## What is expected
Using the records below, transcribe word for word the stretch from the line that contains "Definition saved_text (sheet_name" through the line that contains "(* PyPDF2.PdfReader(io.BytesIO(b)).pages *)", both end lines included, and nothing else.

Dataset entries:
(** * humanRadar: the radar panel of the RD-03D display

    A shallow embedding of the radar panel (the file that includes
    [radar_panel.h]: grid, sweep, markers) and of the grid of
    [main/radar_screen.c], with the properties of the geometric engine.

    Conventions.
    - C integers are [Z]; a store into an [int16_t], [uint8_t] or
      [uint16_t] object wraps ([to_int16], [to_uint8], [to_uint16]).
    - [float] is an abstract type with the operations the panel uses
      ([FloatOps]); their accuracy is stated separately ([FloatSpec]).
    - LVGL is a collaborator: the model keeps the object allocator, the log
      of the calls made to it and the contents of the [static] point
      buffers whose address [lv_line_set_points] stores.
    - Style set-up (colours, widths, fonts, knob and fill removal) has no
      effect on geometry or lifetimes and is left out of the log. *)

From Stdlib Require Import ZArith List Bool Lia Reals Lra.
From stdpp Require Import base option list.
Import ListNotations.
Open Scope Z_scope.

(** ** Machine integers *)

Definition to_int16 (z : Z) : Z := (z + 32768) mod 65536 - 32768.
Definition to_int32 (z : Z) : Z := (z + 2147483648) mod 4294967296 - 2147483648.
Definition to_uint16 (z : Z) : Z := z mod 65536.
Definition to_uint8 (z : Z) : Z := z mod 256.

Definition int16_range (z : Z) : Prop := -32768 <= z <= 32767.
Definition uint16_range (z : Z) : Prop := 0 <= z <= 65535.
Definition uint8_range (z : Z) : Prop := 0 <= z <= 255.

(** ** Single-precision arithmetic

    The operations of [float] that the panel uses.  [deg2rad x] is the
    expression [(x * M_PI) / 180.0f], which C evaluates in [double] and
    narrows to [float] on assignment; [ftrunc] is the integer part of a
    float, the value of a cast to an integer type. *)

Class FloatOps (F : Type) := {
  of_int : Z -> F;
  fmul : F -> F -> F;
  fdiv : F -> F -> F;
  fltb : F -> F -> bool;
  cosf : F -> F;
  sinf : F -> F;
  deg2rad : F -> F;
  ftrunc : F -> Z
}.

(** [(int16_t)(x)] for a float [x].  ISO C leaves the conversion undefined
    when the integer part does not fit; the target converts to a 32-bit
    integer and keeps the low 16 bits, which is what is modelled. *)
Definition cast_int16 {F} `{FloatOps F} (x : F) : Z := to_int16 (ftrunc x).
---
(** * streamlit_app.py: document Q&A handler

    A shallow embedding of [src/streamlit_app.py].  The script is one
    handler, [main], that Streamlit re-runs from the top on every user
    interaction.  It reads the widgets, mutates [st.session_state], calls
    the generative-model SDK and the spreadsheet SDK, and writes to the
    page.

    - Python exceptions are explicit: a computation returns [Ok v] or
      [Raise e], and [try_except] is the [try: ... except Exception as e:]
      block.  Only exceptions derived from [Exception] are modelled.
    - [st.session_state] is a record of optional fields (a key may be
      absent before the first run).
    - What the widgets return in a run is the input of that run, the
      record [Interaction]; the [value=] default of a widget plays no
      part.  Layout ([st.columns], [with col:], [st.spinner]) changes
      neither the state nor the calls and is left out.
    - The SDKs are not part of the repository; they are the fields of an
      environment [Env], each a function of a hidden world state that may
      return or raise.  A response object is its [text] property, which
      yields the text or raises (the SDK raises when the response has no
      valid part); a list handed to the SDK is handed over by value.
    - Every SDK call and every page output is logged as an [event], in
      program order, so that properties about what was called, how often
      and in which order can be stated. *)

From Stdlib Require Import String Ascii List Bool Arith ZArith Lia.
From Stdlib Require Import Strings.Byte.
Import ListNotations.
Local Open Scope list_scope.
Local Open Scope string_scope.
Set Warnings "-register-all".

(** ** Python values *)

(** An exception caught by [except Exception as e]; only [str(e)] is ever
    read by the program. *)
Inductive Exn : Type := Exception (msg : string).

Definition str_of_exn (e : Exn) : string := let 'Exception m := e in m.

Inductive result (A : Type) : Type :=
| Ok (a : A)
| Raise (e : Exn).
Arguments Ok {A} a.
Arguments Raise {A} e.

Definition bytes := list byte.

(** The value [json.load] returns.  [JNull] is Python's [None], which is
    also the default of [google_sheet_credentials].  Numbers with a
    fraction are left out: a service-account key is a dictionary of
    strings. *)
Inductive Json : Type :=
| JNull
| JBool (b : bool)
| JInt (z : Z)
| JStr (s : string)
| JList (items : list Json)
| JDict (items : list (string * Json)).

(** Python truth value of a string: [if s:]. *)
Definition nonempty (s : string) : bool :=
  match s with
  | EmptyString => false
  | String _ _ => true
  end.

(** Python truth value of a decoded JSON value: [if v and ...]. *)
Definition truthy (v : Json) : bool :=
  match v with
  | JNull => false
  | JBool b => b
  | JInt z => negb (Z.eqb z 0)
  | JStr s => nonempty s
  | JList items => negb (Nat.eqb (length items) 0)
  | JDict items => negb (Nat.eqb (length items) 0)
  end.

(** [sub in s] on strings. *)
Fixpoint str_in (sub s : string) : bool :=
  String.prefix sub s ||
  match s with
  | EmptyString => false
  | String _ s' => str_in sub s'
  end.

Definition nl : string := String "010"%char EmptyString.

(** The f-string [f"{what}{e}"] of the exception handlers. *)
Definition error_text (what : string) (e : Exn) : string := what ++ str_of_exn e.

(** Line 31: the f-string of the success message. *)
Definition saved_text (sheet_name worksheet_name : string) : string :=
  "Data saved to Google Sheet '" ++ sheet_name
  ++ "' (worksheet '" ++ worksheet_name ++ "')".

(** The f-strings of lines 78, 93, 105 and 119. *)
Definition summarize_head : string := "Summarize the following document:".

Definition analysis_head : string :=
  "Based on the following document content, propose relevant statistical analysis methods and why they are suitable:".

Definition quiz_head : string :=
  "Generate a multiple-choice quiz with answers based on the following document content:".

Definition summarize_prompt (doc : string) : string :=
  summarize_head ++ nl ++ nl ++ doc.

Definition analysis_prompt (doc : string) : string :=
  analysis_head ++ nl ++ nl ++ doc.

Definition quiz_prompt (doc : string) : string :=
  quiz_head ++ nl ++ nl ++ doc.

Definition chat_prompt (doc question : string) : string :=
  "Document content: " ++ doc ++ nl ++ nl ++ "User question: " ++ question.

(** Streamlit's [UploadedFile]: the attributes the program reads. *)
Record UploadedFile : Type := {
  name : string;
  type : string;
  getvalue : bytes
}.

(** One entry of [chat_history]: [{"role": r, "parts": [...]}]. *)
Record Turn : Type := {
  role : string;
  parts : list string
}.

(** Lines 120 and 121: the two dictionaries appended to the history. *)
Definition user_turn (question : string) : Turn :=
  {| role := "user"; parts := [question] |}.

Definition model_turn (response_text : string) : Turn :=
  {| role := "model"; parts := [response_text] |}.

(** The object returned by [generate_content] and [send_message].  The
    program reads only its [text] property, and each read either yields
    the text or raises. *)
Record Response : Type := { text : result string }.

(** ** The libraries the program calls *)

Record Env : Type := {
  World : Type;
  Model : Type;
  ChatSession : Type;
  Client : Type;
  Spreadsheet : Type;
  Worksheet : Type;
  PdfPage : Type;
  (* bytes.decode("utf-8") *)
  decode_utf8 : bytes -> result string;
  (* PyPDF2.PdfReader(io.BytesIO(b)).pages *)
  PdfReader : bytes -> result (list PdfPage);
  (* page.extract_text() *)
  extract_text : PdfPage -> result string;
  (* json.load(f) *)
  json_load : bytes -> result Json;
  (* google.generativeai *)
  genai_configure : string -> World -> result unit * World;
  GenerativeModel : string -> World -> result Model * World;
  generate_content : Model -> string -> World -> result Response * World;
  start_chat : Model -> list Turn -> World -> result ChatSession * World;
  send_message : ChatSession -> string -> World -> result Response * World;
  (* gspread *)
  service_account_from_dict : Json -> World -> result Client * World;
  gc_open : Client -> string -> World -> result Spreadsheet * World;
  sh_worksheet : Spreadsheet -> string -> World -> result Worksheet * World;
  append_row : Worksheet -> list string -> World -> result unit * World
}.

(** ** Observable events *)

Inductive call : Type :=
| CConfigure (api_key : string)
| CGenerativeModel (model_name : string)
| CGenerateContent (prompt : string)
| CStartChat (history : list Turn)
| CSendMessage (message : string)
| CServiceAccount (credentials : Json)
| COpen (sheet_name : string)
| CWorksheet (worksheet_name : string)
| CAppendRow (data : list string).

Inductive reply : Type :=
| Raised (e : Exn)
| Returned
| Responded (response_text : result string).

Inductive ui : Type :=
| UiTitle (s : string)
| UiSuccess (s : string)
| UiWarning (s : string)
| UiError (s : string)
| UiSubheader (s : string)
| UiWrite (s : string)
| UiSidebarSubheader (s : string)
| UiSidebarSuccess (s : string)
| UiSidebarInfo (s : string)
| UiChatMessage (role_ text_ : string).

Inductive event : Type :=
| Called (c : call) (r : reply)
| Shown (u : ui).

## Response
Definition saved_text (sheet_name worksheet_name : string) : string :=
  "Data saved to Google Sheet '" ++ sheet_name
  ++ "' (worksheet '" ++ worksheet_name ++ "')".

(** The f-strings of lines 78, 93, 105 and 119. *)
Definition summarize_head : string := "Summarize the following document:".

Definition analysis_head : string :=
  "Based on the following document content, propose relevant statistical analysis methods and why they are suitable:".

Definition quiz_head : string :=
  "Generate a multiple-choice quiz with answers based on the following document content:".

Definition summarize_prompt (doc : string) : string :=
  summarize_head ++ nl ++ nl ++ doc.

Definition analysis_prompt (doc : string) : string :=
  analysis_head ++ nl ++ nl ++ doc.

Definition quiz_prompt (doc : string) : string :=
  quiz_head ++ nl ++ nl ++ doc.

Definition chat_prompt (doc question : string) : string :=
  "Document content: " ++ doc ++ nl ++ nl ++ "User question: " ++ question.

(** Streamlit's [UploadedFile]: the attributes the program reads. *)
Record UploadedFile : Type := {
  name : string;
  type : string;
  getvalue : bytes
}.

(** One entry of [chat_history]: [{"role": r, "parts": [...]}]. *)
Record Turn : Type := {
  role : string;
  parts : list string
}.

(** Lines 120 and 121: the two dictionaries appended to the history. *)
Definition user_turn (question : string) : Turn :=
  {| role := "user"; parts := [question] |}.

Definition model_turn (response_text : string) : Turn :=
  {| role := "model"; parts := [response_text] |}.

(** The object returned by [generate_content] and [send_message].  The
    program reads only its [text] property, and each read either yields
    the text or raises. *)
Record Response : Type := { text : result string }.

(** ** The libraries the program calls *)

Record Env : Type := {
  World : Type;
  Model : Type;
  ChatSession : Type;
  Client : Type;
  Spreadsheet : Type;
  Worksheet : Type;
  PdfPage : Type;
  (* bytes.decode("utf-8") *)
  decode_utf8 : bytes -> result string;
  (* PyPDF2.PdfReader(io.BytesIO(b)).pages *)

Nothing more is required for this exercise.